Patterson has also used macrocognition for conducting formative usability tests at the VHA, resulting in software changes for increased usability and patient safety. Her early research works have evaluated the patient handoff tool (PHT) for improving patient handoffs, showed how the technology-supported handovers could be optimized, and examined the influence of the computerized decision support on the ability to evaluate and supervise resident physician sign-outs.
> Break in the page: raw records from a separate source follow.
(** * Luna Chat: FunctionGemma training-data generator

    A shallow embedding of [scripts/generate_functiongemma_training.py]
    and the properties of its corpus that the design document states.

    Conventions of the embedding.
    - A Python [str] is a [string]; a character is a code point below 256.
    - A Python [dict] whose key order is visible in the output is an
      association list in insertion order.
    - The module-level generator [random] is a tape of draws that every
      call consumes from the left; an exhausted tape keeps yielding 0.
      Quantifying over tapes covers every outcome that the sampling calls
      can have.
    - A [float] is the rational number it denotes; literals are given as
      the exact value of the IEEE double Python reads them as. *)

From Stdlib Require Import List String Ascii Bool Arith NArith ZArith QArith Lia.
From Stdlib Require Import DecimalString Permutation Sorted.
Import ListNotations.

Local Open Scope string_scope.
Local Open Scope list_scope.
Local Open Scope nat_scope.

(* ================================================================== *)
(** * Python string primitives *)
(* ================================================================== *)

Module PyStr.

Definition code (c : ascii) : nat := nat_of_ascii c.

(** [str.isspace] on one character: the ASCII separators and controls
    Python counts as white space, and the two Latin-1 ones. *)
Definition is_space (c : ascii) : bool :=
  let n := code c in
  ((9 <=? n) && (n <=? 13)) || ((28 <=? n) && (n <=? 32))
  || (n =? 133) || (n =? 160).

Definition is_upper (c : ascii) : bool :=
  let n := code c in
  ((65 <=? n) && (n <=? 90))
  || ((192 <=? n) && (n <=? 222) && negb (n =? 215)).

Definition is_ascii_lower (c : ascii) : bool :=
  let n := code c in (97 <=? n) && (n <=? 122).

Definition is_ascii_alpha (c : ascii) : bool :=
  let n := code c in
  ((65 <=? n) && (n <=? 90)) || ((97 <=? n) && (n <=? 122)).

Definition lower_char (c : ascii) : ascii :=
  if is_upper c then ascii_of_nat (code c + 32) else c.

Definition upper_char (c : ascii) : ascii :=
  if is_ascii_lower c then ascii_of_nat (code c - 32) else c.

(** [s.lower()] *)
Fixpoint lower (s : string) : string :=
  match s with
  | EmptyString => EmptyString
  | String c r => String (lower_char c) (lower r)
  end.

Fixpoint lstrip (s : string) : string :=
  match s with
  | EmptyString => EmptyString
  | String c r => if is_space c then lstrip r else s
  end.

Fixpoint rstrip (s : string) : string :=
  match s with
  | EmptyString => EmptyString
  | String c r =>
      match rstrip r with
      | EmptyString => if is_space c then EmptyString else String c EmptyString
      | r' => String c r'
      end
  end.

(** [s.strip()] *)
Definition strip (s : string) : string := rstrip (lstrip s).

(** [s.split()]: the maximal runs of characters that are not white
    space. *)
Fixpoint split (s : string) : list string :=
  match s with
  | EmptyString => []
  | String c r =>
      if is_space c then split r
      else
        match r with
        | EmptyString => [String c EmptyString]
        | String c' _ =>
            if is_space c' then String c EmptyString :: split r
            else
              match split r with
              | w :: ws => String c w :: ws
              | [] => [String c EmptyString]
              end
        end
  end.

(** [sep.join(parts)] *)
Definition join (sep : string) (parts : list string) : string :=
  String.concat sep parts.

(** [s.title()], used on ASCII event names only: a letter is upper-cased
    when the character before it is not a letter and lower-cased
    otherwise. *)
Fixpoint title_from (prev_cased : bool) (s : string) : string :=
  match s with
  | EmptyString => EmptyString
  | String c r =>
      String (if prev_cased then lower_char c else upper_char c)
             (title_from (is_ascii_alpha c) r)
  end.

Definition title (s : string) : string := title_from false s.

(** [pattern.format(k1=v1, ...)] for patterns whose replacement
    fields are one-letter names, as all patterns of the script are. The
    substitution is simultaneous: an inserted value is not scanned
    again. *)
Fixpoint lookup_field (k : ascii) (env : list (ascii * string)) : option string :=
  match env with
  | [] => None
  | (k', v) :: env' => if Ascii.eqb k k' then Some v else lookup_field k env'
  end.

Fixpoint format (env : list (ascii * string)) (pattern : string) : string :=
  match pattern with
  | String "{" (String k (String "}" r)) =>
      match lookup_field k env with
      | Some v => v ++ format env r
      | None => String "{" (String k (String "}" (format env r)))
      end
  | String c r => String c (format env r)
  | EmptyString => EmptyString
  end.

(** [str(n)] for a non-negative integer. *)
Definition of_nat (n : nat) : string := NilEmpty.string_of_uint (Nat.to_uint n).

(** [x in xs] on a list of strings. *)
Definition mem (x : string) (xs : list string) : bool :=
  existsb (String.eqb x) xs.

(** The double quote and the line feed, which have no literal form
    inside a string here. *)
Definition dq : string := String (ascii_of_nat 34) EmptyString.
Definition nl : string := String (ascii_of_nat 10) EmptyString.

End PyStr.

(* ================================================================== *)
(** * The random source *)
(* ================================================================== *)

(** The state of [random]: the draws still to come. *)
Definition Rng : Type := list N.

(** A computation that consumes draws. *)
Definition Gen (A : Type) : Type := Rng -> A * Rng.

Definition ret {A} (a : A) : Gen A := fun g => (a, g).

Definition bind {A B} (m : Gen A) (k : A -> Gen B) : Gen B :=
  fun g => let (a, g') := m g in k a g'.

Notation "x <- m ;; k" := (bind m (fun x => k))
  (at level 61, m at next level, right associativity).

(** [for x in xs: state = body(state, x)] *)
Fixpoint foldM {A S} (body : S -> A -> Gen S) (xs : list A) (s : S) : Gen S :=
  match xs with
  | [] => ret s
  | x :: xs' => s' <- body s x ;; foldM body xs' s'
  end.

(** [for x in xs: examples.append(...)]: a loop whose body only appends
    to the list it builds; the body returns what it appends. *)
Fixpoint for_each {A B} (xs : list A) (body : A -> Gen (list B)) : Gen (list B) :=
  match xs with
  | [] => ret []
  | x :: xs' =>
      out <- body x ;;
      outs <- for_each xs' body ;;
      ret (out ++ outs)
  end.

Module Random.

Definition next_draw (g : Rng) : N * Rng :=
  match g with
  | [] => (0%N, [])
  | x :: g' => (x, g')
  end.

(** [random._randbelow(n)] for [n > 0]: an index below [n]. *)
Definition randbelow (n : nat) : Gen nat :=
  fun g => let (x, g') := next_draw g in (N.to_nat (x mod N.of_nat n), g').

(** [random.random()]: a double [k / 2^53] in the interval [0, 1). *)
Definition two_53 : positive := 9007199254740992.

Definition random : Gen Q :=
  fun g => let (x, g') := next_draw g in
           (Z.of_N (x mod Npos two_53) # two_53, g').

(** [random.choice(seq)] for a non-empty [seq]; [d] stands for the
    [IndexError] of the empty case, which no call site reaches. *)
Definition choice {A} (d : A) (seq : list A) : Gen A :=
  j <- randbelow (List.length seq) ;; ret (nth j seq d).

Fixpoint list_set {A} (l : list A) (i : nat) (v : A) : list A :=
  match l, i with
  | [], _ => []
  | _ :: l', 0 => v :: l'
  | x :: l', S i' => x :: list_set l' i' v
  end.

(** [random.sample(population, k)] for [k <= len(population)]: selection
    without replacement. Each round draws an index into the pool of
    elements not yet chosen and moves the last pool element into the
    hole, as CPython's pool branch does; the rejection branch CPython
    takes for long populations selects without replacement as well. *)
Fixpoint sample_pool {A} (pool : list A) (k : nat) : Gen (list A) :=
  match k with
  | 0 => ret []
  | S k' =>
      match pool with
      | [] => ret []
      | d :: _ =>
          j <- randbelow (List.length pool) ;;
          let picked := nth j pool d in
          let pool' := firstn (List.length pool - 1) (list_set pool j (last pool d)) in
          rest <- sample_pool pool' k' ;;
          ret (picked :: rest)
      end
  end.
(** [def nuclear_transient(ld)]; the [and] chain short-circuits. *)
Definition nuclear_transient : filter_fn :=
  p <- get_properties ;;
  sgscore <- lift (dict_getitem p "ztf_sgscore1") ;;
  distpsnr <- lift (dict_getitem p "ztf_distpsnr1") ;;
  magpsf <- lift (dict_getitem p "ztf_magpsf") ;;
  magnr <- lift (dict_getitem p "ztf_magnr") ;;
  distnr <- lift (dict_getitem p "ztf_distnr") ;;
  if none_in [distnr; distpsnr; sgscore; magpsf; magnr] then ret tt
  else
    b1 <- lift (py_lt distnr (PFloat 0.6)) ;;
    if negb b1 then ret tt else
    b2 <- lift (py_lt distpsnr (PFloat 1.0)) ;;
    if negb b2 then ret tt else
    b3 <- lift (py_lt sgscore (PFloat 0.3)) ;;
    if negb b3 then ret tt else
    d <- lift (py_sub magpsf magnr) ;;
    b4 <- lift (py_lt d (PFloat 1.5)) ;;
    if b4 then send_to_stream "nuclear_transient" else ret tt.

Definition ra_max : float := 11.434793.
Definition ra_min : float := 9.934793.
Definition dec_max : float := 42.269065.
Definition dec_min : float := 40.269065.

(** [def in_m31(ld)]: [ra_max > ra > ra_min and dec_max > dec > dec_min],
    each chained comparison and the [and] short-circuiting. *)
Definition in_m31 : filter_fn :=
  p <- get_properties ;;
  ra <- lift (dict_getitem p "ra") ;;
  dec <- lift (dict_getitem p "dec") ;;
  b1 <- lift (py_gt (PFloat ra_max) ra) ;;
  if negb b1 then ret tt else
  b2 <- lift (py_gt ra (PFloat ra_min)) ;;
  if negb b2 then ret tt else
  b3 <- lift (py_gt (PFloat dec_max) dec) ;;
  if negb b3 then ret tt else
  b4 <- lift (py_gt dec (PFloat dec_min)) ;;
  if b4 then send_to_stream "in_m31" else ret tt.

(** ** Time series *)

(** The two reserved fields, always the first rows of a time series. *)
Definition reserved_fields : list string := ["alert_id"; "mjd"].

Definition measurement_field (m : measurement) (f : string) : option pyval :=
  if String.eqb f "alert_id" then Some (PInt (m_alert_id m))
  else if String.eqb f "mjd" then Some (PFloat (m_mjd m))
  else dict_get f (m_fields m).

(** A cell of a time series: a value, or the explicit marker of a field the
    measurement does not have. *)
Inductive cell : Type :=
| Present (v : pyval)
| Missing.

Definition cell_of (m : measurement) (f : string) : cell :=
  match measurement_field m f with Some v => Present v | None => Missing end.

(** Equality without coercion: values of different kinds are not equal. *)
Fixpoint val_exact_eqb (a b : pyval) : bool :=
  match a, b with
  | PInt x, PInt y => Z.eqb x y
  | PFloat x, PFloat y => PrimFloat.eqb x y
  | PStr s, PStr t => String.eqb s t
  | PNone, PNone => true
  | PList xs, PList ys =>
      (fix go (xs ys : list pyval) : bool :=
         match xs, ys with
         | [], [] => true
         | x :: xs', y :: ys' => val_exact_eqb x y && go xs' ys'
         | _, _ => false
         end) xs ys
  | _, _ => false
  end.

(** A measurement passes [filters] when every listed field is present and
    equal, without coercion, to the given value. *)
Definition satisfies (filters : pydict) (m : measurement) : bool :=
  forallb (fun fv => match measurement_field m (fst fv) with
                     | Some w => val_exact_eqb w (snd fv)
                     | None => false
                     end) filters.

(** A field name is known when it is reserved or some measurement has it. *)
Definition field_known (history : list measurement) (f : string) : bool :=
  existsb (String.eqb f) reserved_fields
  || existsb (fun m => match dict_get f (m_fields m) with Some _ => true | None => false end)
       history.

(** The table of a time series as the notebook prints it: one row per field
    (the reserved ones first), one column per measurement. *)
Definition time_series_table (fields : list string) (ms : list measurement)
  : list (string * list cell) :=
  map (fun f => (f, map (fun m => cell_of m f) ms)) (reserved_fields ++ fields).

(** Modelled from the spec: [ld.get_time_series('ra', 'dec', ..., filters={...})] of the
    [antares] package: the projection of the measurement history on the
    reserved fields and the requested ones, keeping the measurements that pass
    [filters]; an unknown requested field raises [UnknownFieldError]. *)
Definition get_time_series (fields : list string) (filters : option pydict)
  : FilterM (list (string * list cell)) :=
  fun s =>
    let history := ld_time_series (ctx s) in
    match find (fun f => negb (field_known history f)) fields with
    | Some f => (Raise (UnknownFieldError f), s)
    | None =>
        let ms := match filters with
                  | None => history
                  | Some fl => filter (satisfies fl) history
                  end in
        (Ok (time_series_table fields ms), s)
    end.

(** ** The catalog match set *)

Definition add_match (acc : list (string * list match_record))
    (cm : string * match_record) : list (string * list match_record) :=
  let '(c, r) := cm in
  if existsb (fun e => String.eqb (fst e) c) acc
  then map (fun e => if String.eqb (fst e) c then (fst e, snd e ++ [r]) else e) acc
  else acc ++ [(c, [r])].

(** Modelled from the spec: the catalog match set the upstream data source
    computes from the catalog entries matched to a locus, each with its
    catalog name: the matches grouped by catalog, in order. *)
Definition catalog_match_set (ms : list (string * match_record))
  : list (string * list match_record) :=
  fold_left add_match ms [].

(** ** The driver *)

(** Modelled from the spec: what the upstream data source supplies for an
    alert: the triggering measurement, the history and the matched catalog
    entries. *)
Record locus_input : Type := {
  li_alert : measurement;
  li_history : list measurement;
  li_matches : list (string * match_record)
}.

(** Modelled from the spec: the fresh [LocusData] the [antares] package builds
    for one invocation ([get_locus_data]). *)
Definition make_locus_data (inp : locus_input) : locus_data :=
  {| ld_alert := li_alert inp; ld_time_series := li_history inp;
     ld_matches := catalog_match_set (li_matches inp);
     ld_new_properties := []; ld_new_streams := [] |}.

(** The values of a report. *)
Inductive report_value : Type :=
| RNewProperties (d : pydict)
| RNewStreams (ss : list string)
| RLocusData (ld : locus_data).

(** What one run of a filter yields: a report dict, or the filter's failure. *)
Inductive stage_result : Type :=
| Report (r : list (string * report_value))
| FilterExecutionError (cause : pyexn).

(** The report dict of a run that returned, keyed as the notebook reads it. *)
Definition stage_report (ld : locus_data) : list (string * report_value) :=
  [("new_properties", RNewProperties (ld_new_properties ld));
   ("new_streams", RNewStreams (ld_new_streams ld));
   ("locus_data", RLocusData ld)].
Patterson has also conducted research on medical education accreditation. In a collaborative work with Ingrid Philibert from the Accreditation Council for Graduate Medical Education (ACGME), she defined high-quality patient handovers at the University Otolaryngologists/Otolaryngology Program Directors Organization meeting, and in a related effort, developed an online training course for resilient communication during the shift handovers.

==Awards and honors==
- 2003 – Merit Review Entry Program (MREP) Career Development Award, Veteran's Administration Health Services Research and Development
- 2004 – Alexander C. Williams, Jr. Design Award, Human Factors and Ergonomics Society
- 2022 – HFE WOMAN Mentor of the Year, Human Factors and Ergonomics Society
- 2024 – Fellow, Human Factors and Ergonomics Society

==Bibliography==
===Books===
- Macrocognition Metrics and Scenarios: Design and Evaluation for Real-World Teams (2012) ISBN 9781138072084

===Articles===
- Patterson, E. S., Cook, R. I., & Render, M. L. (2002). Improving patient safety by identifying side effects from introducing bar coding in medication administration. Journal of the American Medical Informatics Association, 9(5), 540–553.
- Woods, D. D., Patterson, E. S., & Roth, E. M. (2002). Can we ever escape from data overload? A cognitive systems diagnosis. Cognition, Technology & Work, 4, 22–36.
- Ebright, P. R., Patterson, E. S., Chalko, B. A., & Render, M. L. (2003). Understanding the complexity of registered nurse work in acute care settings. JONA: The Journal of Nursing Administration, 33(12), 630–638.
- Patterson, E. S., Roth, E. M., Woods, D. D., Chow, R., & Gomes, J. O. (2004). Handoff strategies in settings with high consequences for failure: lessons for health care operations. International journal for quality in health care, 125–132.
- Patterson, E. S., & Wears, R. L. (2010). Patient handoffs: standardized and reliable measurement tools remain elusive. The joint commission journal on quality and patient safety, 36(2), 52–61.